(** *** [Run] is never stuck *)

(** The client of the round is open, the listeners' calls are in order and
    their clients can be read from. *)
Definition round_client (pc : rpc) : option nat :=
  match pc with
  | RStore i | RConnected i | RListen i | RWait i | RDisc i _ | RClear i | RClose i => Some i
  | _ => None
  end.
Definition sound (s : rstate P) : Prop :=
  Forall wl_inv (r_conns s) /\ (forall i, round_client (r_pc s) = Some i -> (i < length (r_conns s))%nat) /\
  exists m, tidy m (r_world s).

Lemma close_client_inv s : wl_inv s -> wl_inv (close_client s).
Proof.
  intros [Ha Hout]. split; [|done]. unfold close_client, on_client. cbn [wl_ws]. destruct (WS_Close_kept (wl_ws s) (proj1 Ha)) as (? & c' & -> & _ & K).
  by eapply ws_kept_able.
Qed.

Lemma Forall_alter_inv i cs : Forall wl_inv cs -> Forall wl_inv (alter close_client i cs).
Proof. intros Hcs. apply Forall_alter; [done|]. intros s _. apply close_client_inv. Qed.

(** What a run needs of its configuration: a picker that returns, and a limit
    on messages that a slice can have. *)
Definition run_sane : Prop :=
  picker_returns (wc_Picker (rc_Config r)) /\ wc_MaxPayloadSize (rc_Config r) <= maxAlloc.

Lemma opened_able conf ws : wc_MaxPayloadSize conf <= maxAlloc -> opened (P := P) conf ws -> ws_able ws.
Proof.
  intros Hm [(Hk & _ & _) Hs]. split; [done|]. rewrite Hs. unfold maxAlloc in *. case_if; lia.
Qed.

Lemma run_step_sound b (s s' : rstate P) : run_sane -> sound s -> run_step r b s s' -> sound s'.
Proof.
  intros (Hpick & Hmax) (Hcs & Hi & m & Hw) Hs. unfold sound.
  destruct Hs; cbn [r_pc r_conns r_world round_client] in *;
    try (split_and!; [try done; try by apply Forall_alter_inv|
      intros j Hj; simplify_eq; try (by apply Hi); rewrite ?length_alter; try by apply Hi|eauto]; fail).
  - split_and!; [destruct cl; [by apply Forall_alter_inv|done]|done|eauto].
  - destruct (safely_NewWebSocketClient (rc_URL r) (rc_Config r) draws Hpick m w Hw) as (r1 & w1 & E & _ & Hr).
    rewrite E in *. simplify_eq. split_and!; [done|done|eauto].
  - destruct (safely_NewWebSocketClient (rc_URL r) (rc_Config r) draws Hpick m w Hw) as (r1 & w1 & E & _ & Hr).
    rewrite E in *. simplify_eq. destruct Hr as [Hw' Ho]. split_and!.
    + apply Forall_app. split; [done|]. constructor; [|done]. split; [by eapply opened_able|constructor].
    + intros j [= <-]. rewrite length_app. cbn. lia.
    + eauto.
Qed.

Lemma conn_step_sound (s s' : rstate P) : sound s -> conn_step s s' -> sound s'.
Proof.
  intros (Hcs & Hi & Hw) Hstep. destruct Hstep as [pc d n w cl cs out i b l l' Hl Hst Hs Hb]. unfold sound.
  cbn [r_pc r_conns r_world] in *. split_and!; [|by rewrite length_insert|done].
  apply Forall_insert; [done|]. eapply wl_step_inv; [|done]. by eapply Forall_lookup_1.
Qed.

Lemma other_step_sound b (s s' : rstate P) : sound s -> other_step b s s' -> sound s'.
Proof.
  intros (Hcs & Hi & Hw) Hstep. destruct Hstep as [pc n w cl cs out|pc d n w cl cs out i b l c' Hl He]; unfold sound;
    cbn [r_pc r_conns r_world] in *; [done|].
  split_and!; [|by rewrite length_insert|done]. apply Forall_insert; [done|]. destruct l as [lpc lc lx lout].
  eapply env_inv; [done|]. by eapply Forall_lookup_1 in Hl.
Qed.

Lemma r_run_sound calm a n (s s' : rstate P) : run_sane -> r_run r calm a n s s' -> sound s -> sound s'.
Proof.
  intros Hsane. induction 1; intros Hs; eauto using run_step_sound, conn_step_sound, other_step_sound.
Qed.

Lemma done_value_app out1 out2 : messages_only out1 -> done_value (out1 ++ out2) = done_value out2.
Proof. induction 1 as [|[] ? Hx ? IH]; try done. Qed.

Lemma stopped_done out : calls_ok WStopped out -> is_Some (done_value out).
Proof.
  intros (ms & es & -> & Hms & Hes). rewrite (done_value_app _ _ Hms). destruct Hes as [->|[e ->]]; by eexists.
Qed.

Lemma run_progress (s : rstate P) :
  run_sane -> sound s -> r_pc s <> RReturned ->
  (exists b s', run_step r b s s') \/ exists s', conn_step s s'.
Proof.
  intros (Hpick & Hmax) (Hcs & Hi & m & Hw) Hpc. destruct s as [pc d n w cl cs out].
  cbn [r_pc r_conns r_world] in *.
  destruct pc as [| |e|i|i|i|i|i e|i|i| |]; try (left; eexists _, _; constructor; fail).
  - left. destruct d; [eexists _, _; constructor|]. destruct (exhausted r n) eqn:E; eexists _, _; by constructor.
  - destruct (safely_NewWebSocketClient (rc_URL r) (rc_Config r) 0 Hpick m w Hw) as (r1 & w1 & E & _ & Hr).
    left. destruct r1 as [ws|e| |]; try done; eexists _, _; by econstructor.
  - destruct (lookup_lt_is_Some_2 cs i (Hi i eq_refl)) as [l Hl].
    pose proof (Forall_lookup_1 _ _ _ _ Hcs Hl) as Hinv. destruct (wl_pc l) eqn:Epc.
    7: { left. destruct Hinv as [_ Hc]. rewrite Epc in Hc. destruct (stopped_done _ Hc) as [e He].
         eexists _, _. by eapply r_wait_done. }
    all: right; destruct (wl_progress l Hinv) as [l' Hs]; [left; congruence|]; eexists; by eapply r_conn.
  - left. eexists _, _. apply (r_slept _ _ _ _ _ _ _ TimerFired); [done|]. unfold sleepContext. by case_if.
  - done.
Qed.

(** C29: a client with a limit does not reconnect for ever, if its picker
    returns and a slice can have its payload limit: in every run, whatever the servers, the network, the context, the callbacks and other
    goroutines do, [Run] opens at most [MaxReconnects + 1] clients and takes at
    most ten steps of its own for each of them and one more, and until it has
    returned it can go on, or the listener it waits for can.  (How long the
    listener of a client that is open goes on is the server's choice.) *)
Theorem Reconnect_terminates (w : world P) (a n : nat) (s : rstate P)
    (Hsane : run_sane) (Hw : tidy 0 w) (Hmax : 0 <= rc_MaxReconnects r)
    (Hrun : r_run r false a n (Run w) s) :
  Z.of_nat a <= rc_MaxReconnects r + 1 /\ Z.of_nat n <= 10 * (rc_MaxReconnects r + 1) + 1 /\
  (r_pc s <> RReturned -> (exists b s', run_step r b s s') \/ exists s', conn_step s s').
Proof.
  destruct (r_run_bounds _ _ _ _ _ Hmax Hrun) as (_ & Hn & Ha); [done|].
  unfold run_measure, opens_left, rounds_left, Run in Hn, Ha. cbn [r_pc r_reconnects run_weight] in Hn, Ha.
  split; [lia|]. split; [lia|]. apply run_progress; [done|]. eapply (r_run_sound _ _ _ _ _ Hsane Hrun).
  split_and!; [constructor|done|eauto].
Qed.

(** C30: cancelling the context stops [Run], also without a limit, if the picker
    returns and a slice can have the payload limit: from any state in which the context is done it opens no further client, except the
    one it may just be opening, and returns within ten steps of its own, and
    until then it, or the listener it waits for, can go on. *)
Theorem Reconnect_cancelled (w : world P) (a0 n0 a n : nat) (s s' : rstate P)
    (Hsane : run_sane) (Hw : tidy 0 w) (Hrun0 : r_run r false a0 n0 (Run w) s) (Hdone : r_done s = true)
    (Hrun : r_run r false a n s s') :
  (a <= match r_pc s with RConnect => 1 | _ => 0 end)%nat /\ (n <= 10)%nat /\
  (r_pc s' <> RReturned -> (exists b s'', run_step r b s' s'') \/ exists s'', conn_step s' s'').
Proof.
  destruct (r_run_cancelled _ _ _ _ _ Hrun Hdone) as [Hn Ha].
  split; [done|]. split; [destruct (r_pc s); cbn in Hn; lia|].
  apply run_progress; [done|]. eapply (r_run_sound _ _ _ _ _ Hsane Hrun), (r_run_sound _ _ _ _ _ Hsane Hrun0).
  split_and!; [constructor|done|eauto].
Qed.
End ends.

(** ** Closing by hand *)

Section manual.
Context `{Unicode} `{MapOrder} `{NetURL} `{Rand} `{Net} {P : Type}.
Context (r : ReconnectWebSocketClient P).

Lemma r_run_trans calm a1 n1 a2 n2 (s1 s2 s3 : rstate P) :
  r_run r calm a1 n1 s1 s2 -> r_run r calm a2 n2 s2 s3 -> exists a n, r_run r calm a n s1 s3.
Proof.
  induction 1 as [s|a n b s1 s2' s3' Hs _ IH|a n s1 s2' s3' Hs _ IH|a n b s1 s2' s3' Hs Hb _ IH]; intros H23; [eauto|..];
    destruct (IH H23) as (a' & n' & Hr); eexists _, _; [by eapply rr_run|by eapply rr_conn|by eapply rr_other].
Qed.

(** Left alone, the listener [Run] waits for stops. *)
Lemma conn_stops pc d n w cl cs out i l :
  Forall wl_inv cs -> cs !! i = Some l -> started pc i = true ->
  exists cs' l' out', r_run r false 0 0 (mkR pc d n w cl cs out) (mkR pc d n w cl cs' out') /\
    cs' !! i = Some l' /\ wl_pc l' = WStopped /\ wl_inv l'.
Proof.
  remember (wl_measure l) as k eqn:Ek. revert l cs out Ek.
  induction (lt_wf k) as [k _ IH]. intros l cs out -> Hcs Hl Hst.
  pose proof (Forall_lookup_1 _ _ _ _ Hcs Hl) as Hinv.
  assert (wl_pc l = WStopped \/ wl_pc l <> WStopped) as [Hp|Hp] by (destruct (wl_pc l); auto).
  { exists cs, l, out. split_and!; try done. constructor. }
  destruct (wl_progress l Hinv) as [l1 Hs]; [by left|]. destruct (wl_step_inv _ _ _ Hinv Hs) as [Hinv1 Hlt].
  destruct (IH _ Hlt l1 (<[i := l1]> cs) (out ++ new_messages i (wl_out l) (wl_out l1)) eq_refl)
    as (cs' & l' & out' & Hr & Hl' & Hp' & Hi'); [by apply Forall_insert| |done|].
  { apply list_lookup_insert_eq. by eapply lookup_lt_Some. }
  exists cs', l', out'. split_and!; try done. eapply rr_conn; [|done]. by eapply r_conn.
Qed.

(** Closing the reconnecting client by hand does not stop it: after
    [Close], with attempts left, [Run] goes on to open the next client, though
    the context was never cancelled. *)
Theorem Close_reconnects (s : rstate P) (i : nat)
    (Hs : sound s) (Hpc : r_pc s = RWait i) (Hcl : r_client s = Some i) (Hd : r_done s = false)
    (Hleft : exhausted r (r_reconnects s + 1) = false) :
  exists a n s', r_run r false a n (snd (R_Close s)) s' /\ r_pc s' = RConnect /\ r_done s' = false.
Proof.
  destruct Hs as (Hcs & Hi & m & Hw). destruct s as [pc d n w cl cs out]. cbn in Hpc, Hcl, Hd, Hleft, Hcs, Hi. subst.
  destruct (lookup_lt_is_Some_2 cs i (Hi i eq_refl)) as [l Hl].
  unfold R_Close, with_client. cbn [Current r_client r_conns]. rewrite Hl.
  pose proof (Forall_lookup_1 _ _ _ _ Hcs Hl) as [Ha Hout].
  destruct (WS_Close_kept (wl_ws l) (proj1 Ha)) as (res & c' & -> & _ & K). cbn [snd r_pc r_done r_reconnects r_world r_client r_calls].
  set (cs1 := <[i := _]> cs).
  destruct (conn_stops (RWait i) false n w (Some i) cs1 out i (on_client (fun _ => c') l))
    as (cs2 & l2 & out2 & Hr & Hl2 & Hp2 & Hi2); [| |done|].
  { apply Forall_insert; [done|]. split; [by eapply ws_kept_able|done]. }
  { apply list_lookup_insert_eq. by eapply lookup_lt_Some. }
  destruct Hi2 as [_ Hc2]. rewrite Hp2 in Hc2. destruct (stopped_done _ Hc2) as [e He].
  eassert (exists a n', r_run r false a n' (mkR (RWait i) false n w (Some i) cs2 out2)
    (mkR RConnect false (n + 1) w _ (alter close_client i cs2) _)) as (a & n' & Hr2).
  { eexists _, _. eapply rr_run; [by eapply r_wait_done|]. eapply rr_run; [constructor|]. eapply rr_run; [constructor|].
    eapply rr_run; [constructor|]. eapply rr_run; [apply (r_slept _ _ _ _ _ _ _ TimerFired)|].
    - done.
    - unfold sleepContext. by case_if.
    - eapply rr_run; [by apply r_again|]. constructor. }
  destruct (r_run_trans _ _ _ _ _ _ _ _ Hr Hr2) as (a3 & n3 & Hr3). eexists _, _, _. split; [exact Hr3|done].
Qed.
End manual.

(** ** The order of the callbacks *)

(** Between clients, with [n] clients behind; or with client [n] connected. *)
Inductive phase := Idle (n : nat) | Inside (n : nat).

Definition phase_call (ph : phase) (call : rcall) : option phase :=
  match ph, call with
  | Idle n, ROnError _ => Some (Idle n)
  | Idle n, ROnConnect i => if Nat.eqb i n then Some (Inside n) else None
  | Inside n, ROnMessage i _ => if Nat.eqb i n then Some (Inside n) else None
  | Inside n, ROnDisconnect i _ => if Nat.eqb i n then Some (Idle (S n)) else None
  | _, _ => None
  end.

Definition phase_after (calls : list rcall) : option phase :=
  foldl (fun ph call => ph ≫= fun p => phase_call p call) (Some (Idle 0)) calls.

(** The messages handed over for client [i], and those its listener got. *)
Definition messages_of (i : nat) (calls : list rcall) : list WebSocketMessage :=
  omap (fun call => match call with ROnMessage j m => if Nat.eqb j i then Some m else None | _ => None end) calls.
Definition got_messages (out : list ws_callback) : list WebSocketMessage :=
  omap (fun cb => match cb with WsOnMessage m => Some m | _ => None end) out.

Lemma phase_after_snoc calls call : phase_after (calls ++ [call]) = phase_after calls ≫= fun p => phase_call p call.
Proof. unfold phase_after. by rewrite foldl_app. Qed.

Lemma done_value_more out new e : done_value out = Some e -> done_value (out ++ new) = Some e.
Proof. induction out as [|[] out IH]; cbn; try done. Qed.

■ EXERCISE INSTRUCTIONS:
Where the line holding "as (cs' & l'" appears in the listing above, start reproducing exactly, and end with the line holding "(** Closing the".

■ RESULT OF THIS EXERCISE:
    as (cs' & l' & out' & Hr & Hl' & Hp' & Hi'); [by apply Forall_insert| |done|].
  { apply list_lookup_insert_eq. by eapply lookup_lt_Some. }
  exists cs', l', out'. split_and!; try done. eapply rr_conn; [|done]. by eapply r_conn.
Qed.

(** Closing the reconnecting client by hand does not stop it: after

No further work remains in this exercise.